── DATASET RECORDS
(* ===== verification/Lessor.v ===== *)
(** Leases: lease/lessor.go.

    Times are nanoseconds ([Z]); the clock is an argument of the operations that
    read it.  [forever], a time beyond all clocks, is [None].  [Revoke] deletes
    the attached keys through the [RangeDeleter] of the lessor, a parameter here
    ([le_Revoke]); KVStore has it with the store as the deleter.  The
    goroutine of [runLoop] is one round, [runLoop_round].  Items of a lease are
    keys ([LeaseItem] has one field). *)

From S2P Require Import Prelude RaftPB Proto RaftCodec OrderedMap StorePB Backend.

Definition NoLease : Z := 0.
Definition minLeaseTTL : Z := 5.
Definition second : Z := 1000000000.

Inductive lease_error := ErrNotPrimary | ErrLeaseNotFound | ErrLeaseExists.
#[global] Instance lease_error_eq_dec : EqDecision lease_error.
Proof. solve_decision. Defined.

Record Lease := mkLease {
  l_ID : Z;
  l_TTL : Z;
  l_itemSet : gset (list Z);
  l_expiry : option Z;
}.
#[global] Instance Lease_eta : Eta Lease := fun l => mkLease (l_ID l) (l_TTL l) (l_itemSet l) (l_expiry l).

Record lessor := mkLessor {
  le_primary : bool;
  le_leaseMap : gmap Z Lease;
  le_expiredC : list (list Lease);
}.
#[global] Instance lessor_eta : Eta lessor := fun le => mkLessor (le_primary le) (le_leaseMap le) (le_expiredC le).

(** ** Leases *)

(** [time.Duration] is an [int64]: the sum and the product wrap around. *)
Definition refresh (l : Lease) (now extend : Z) : Lease :=
  let l := if l_TTL l <? minLeaseTTL then l <| l_TTL := minLeaseTTL |> else l in
  l <| l_expiry := Some (now + i64 (extend + i64 (second * l_TTL l))) |>.

Definition forever (l : Lease) : Lease :=
  let l := if l_TTL l <? minLeaseTTL then l <| l_TTL := minLeaseTTL |> else l in
  l <| l_expiry := None |>.

Definition int64ToBytes (n : Z) : list Z := PutUint64 (u64 n).

(** [l.expiry.Sub(now) <= 0] *)
Definition expired (l : Lease) (now : Z) : bool :=
  match l_expiry l with Some t => t - now <=? 0 | None => false end.

Section lessor.
  Context {M : Type -> Type} {om : OMap M}.
  Implicit Types (le : lessor) (b : backend M) (id : Z).

(** [[]byte("lease")] *)
Definition leaseBucketName : list Z := [108; 101; 97; 115; 101].

Definition persistTo (l : Lease) b : outcome (backend M) :=
  let! val := LeasePB_Marshal (mkLeasePB (l_ID l) (l_TTL l)) in
  let! b := unsafePut b leaseBucketName (int64ToBytes (l_ID l)) val in
  Ok (Unlock b).

Definition removeFrom (l : Lease) b : outcome (backend M) :=
  let! b := UnsafeDelete b leaseBucketName (int64ToBytes (l_ID l)) in
  Ok (Unlock b).

(** ** Methods of [lessor] *)

Definition Grant le b (now id ttl : Z) : outcome (lessor * backend M * (lease_error + Lease)) :=
  if id =? NoLease then Ok (le, b, inl ErrLeaseNotFound) else
  let l := mkLease id ttl ∅ (Some 0) in
  match le_leaseMap le !! id with
  | Some _ => Ok (le, b, inl ErrLeaseExists)
  | None =>
      let l := if le_primary le then refresh l now 0 else forever l in
      let! b := persistTo l b in
      Ok (le <| le_leaseMap := <[id := l]> (le_leaseMap le) |>, b, inr l)
  end.

Definition Renew le (now id : Z) : lessor * (lease_error + Z) :=
  if negb (le_primary le) then (le, inl ErrNotPrimary) else
  match le_leaseMap le !! id with
  | None => (le, inl ErrLeaseNotFound)
  | Some l =>
      let l := refresh l now 0 in
      (le <| le_leaseMap := <[id := l]> (le_leaseMap le) |>, inr (l_TTL l))
  end.

Definition Lookup le id : option Lease := le_leaseMap le !! id.

Definition Promote le (now extend : Z) : lessor :=
  le <| le_primary := true |> <| le_leaseMap := (fun l => refresh l now extend) <$> le_leaseMap le |>.

Definition Demote le : lessor :=
  le <| le_leaseMap := forever <$> le_leaseMap le |> <| le_primary := false |>.

Definition Attach le id (items : list (list Z)) : lessor * option lease_error :=
  match le_leaseMap le !! id with
  | None => (le, Some ErrLeaseNotFound)
  | Some l =>
      let l := l <| l_itemSet := list_to_set items ∪ l_itemSet l |> in
      (le <| le_leaseMap := <[id := l]> (le_leaseMap le) |>, None)
  end.

Definition Detach le id (items : list (list Z)) : lessor * option lease_error :=
  match le_leaseMap le !! id with
  | None => (le, Some ErrLeaseNotFound)
  | Some l =>
      let l := l <| l_itemSet := l_itemSet l ∖ list_to_set items |> in
      (le <| le_leaseMap := <[id := l]> (le_leaseMap le) |>, None)
  end.

(** The order of the leases found is that of a Go map. *)
Definition findExpiredLeases le (now : Z) : list Lease :=
  filter (fun l => expired l now = true) (map_to_list (le_leaseMap le)).*2.

(** One round of [runLoop]: the buffered channel holds sixteen lists. *)
Definition runLoop_round le (now : Z) : lessor :=
  let ls := if le_primary le then findExpiredLeases le now else [] in
  if negb (zlen ls =? 0) then
    if zlen (le_expiredC le) <? 16 then le <| le_expiredC := le_expiredC le ++ [ls] |> else le
  else le.

Definition recover_lease (leaseMap : gmap Z Lease) (v : list Z) : outcome (gmap Z Lease) :=
  match LeasePB_Unmarshal v LeasePB0 with
  | DOk lpb => Ok (<[lpbID lpb := mkLease (lpbID lpb) (lpbTTL lpb) ∅ None]> leaseMap)
  | _ => Panic "failed to unmarshal lease proto item"
  end.

Definition initAndRecover le b : outcome (lessor * backend M) :=
  let b := UnsafeCreateBucket b leaseBucketName in
  let! vs := UnsafeRange b leaseBucketName (int64ToBytes 0) (int64ToBytes 9223372036854775807) 0 in
  let! m := foldM recover_lease vs.*2 (le_leaseMap le) in
  Ok (le <| le_leaseMap := m |>, ForceCommit (Unlock b)).

Definition newLessor b : outcome (lessor * backend M) :=
  initAndRecover (mkLessor false ∅ []) b.

Definition Recover le b : outcome (lessor * backend M) :=
  initAndRecover (le <| le_leaseMap := ∅ |>) b.

(** [le.rd]: nil, or the method of the interface.  [X] is the state behind the
    interface; while it runs the lessor is not locked.  The number is what the
    deleter draws for the call. *)
Definition range_deleter (X : Type) : Type :=
  option (Z * list Z -> X * lessor * backend M -> outcome (X * lessor * backend M)).

(** [items] is the order in which Go ranges over the item set of the lease. *)
Definition le_Revoke {X} (rd : range_deleter X) (x : X) le b id (items : list (Z * list Z))
  : outcome (X * lessor * backend M * option lease_error) :=
  match le_leaseMap le !! id with
  | None => Ok (x, le, b, Some ErrLeaseNotFound)
  | Some l =>
      let! '(x, le, b) := match rd with
                          | Some DeleteRange => foldM (fun st it => DeleteRange it st) items (x, le, b)
                          | None => Ok (x, le, b)
                          end in
      let! b := removeFrom l b in
      Ok (x, le <| le_leaseMap := delete (l_ID l) (le_leaseMap le) |>, b, None)
  end.

(** What the lessor relies on: deleting keys touches leases only by detaching
    keys from them, and leaves their records alone. *)
Definition bare (l : Lease) : Lease := l <| l_itemSet := ∅ |>.
Definition same_leases le le' : Prop :=
  le_primary le' = le_primary le /\ forall id, bare <$> le_leaseMap le' !! id = bare <$> le_leaseMap le !! id.
Definition keeps_leases {X} (rd : range_deleter X) : Prop :=
  forall DeleteRange it x le b x' le' b', rd = Some DeleteRange -> DeleteRange it (x, le, b) = Ok (x', le', b') ->
  same_leases le le' /\ b_tx b' !! leaseBucketName = b_tx b !! leaseBucketName.

Lemma delete_items_keep {X} (rd : range_deleter X) DeleteRange items x le b x' le' b' :
  keeps_leases rd -> rd = Some DeleteRange -> foldM (fun st it => DeleteRange it st) items (x, le, b) = Ok (x', le', b') ->
  same_leases le le' /\ b_tx b' !! leaseBucketName = b_tx b !! leaseBucketName.
Proof.
  intros Hrd E. revert x le b. induction items as [|it items IH]; intros x le b; cbn [foldM]; [by intros [= <- <- <-]|].
  intros ([[x1 le1] b1] & H1 & H2)%bind_Ok_inv. destruct (Hrd _ _ _ _ _ _ _ _ E H1) as [[Hp1 Hl1] Hb1].
  destruct (IH _ _ _ H2) as [[Hp2 Hl2] Hb2]. split; [split; [congruence|]|congruence]. intros id. by rewrite Hl2, Hl1.
Qed.

(** What [Revoke] does to the lessor and to the records of leases. *)
Lemma le_Revoke_inv {X} (rd : range_deleter X) x le b id items x' le' b' e :
  keeps_leases rd -> le_Revoke rd x le b id items = Ok (x', le', b', e) ->
  le' = le /\ b' = b \/
  exists l le1 b1, le_leaseMap le !! id = Some l /\ same_leases le le1 /\
    b_tx b1 !! leaseBucketName = b_tx b !! leaseBucketName /\ removeFrom l b1 = Ok b' /\
    le' = le1 <| le_leaseMap := delete (l_ID l) (le_leaseMap le1) |>.
Proof.
  intros Hrd. unfold le_Revoke. destruct (le_leaseMap le !! id) as [l|]; [|intros [= <- <- <- <-]; by left].
  intros ([[x1 le1] b1] & H1 & H2)%bind_Ok_inv. apply bind_Ok_inv in H2 as (b2 & H2 & [= <- <- <- <-]).
  right. exists l, le1, b1. assert (same_leases le le1 /\ b_tx b1 !! leaseBucketName = b_tx b !! leaseBucketName) as [? ?]; [|done].
  destruct rd as [DeleteRange|] eqn:E; [by eapply (delete_items_keep (Some DeleteRange))|by injection H1 as <- <- <-].
Qed.
End lessor.

(** ** Leases live as long as their TTL *)

(** The operations of a lessor, with the time they run at.  [Recover] is given
    another backend, and a range deleter in another state. *)
Inductive lessor_op (M : Type -> Type) (X : Type) :=
| OGrant (id ttl : Z) | ORenew (id : Z) | OPromote (extend : Z) | ODemote
| OAttach (id : Z) (items : list (list Z)) | ODetach (id : Z) (items : list (list Z)) | ORound
| ORevoke (id : Z) (items : list (Z * list Z)) | ORecover (x : X) (b : backend M).
Arguments OGrant {M X}. Arguments ORenew {M X}. Arguments OPromote {M X}. Arguments ODemote {M X}.
Arguments OAttach {M X}. Arguments ODetach {M X}. Arguments ORound {M X}. Arguments ORevoke {M X}. Arguments ORecover {M X}.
────
| TASK DIRECTIONS |
In the entries above, find each line with the word "their" and copy it.

| SOLVED PROBLEM |
    keys from them, and leaves their records alone. *)
(** ** Leases live as long as their TTL *)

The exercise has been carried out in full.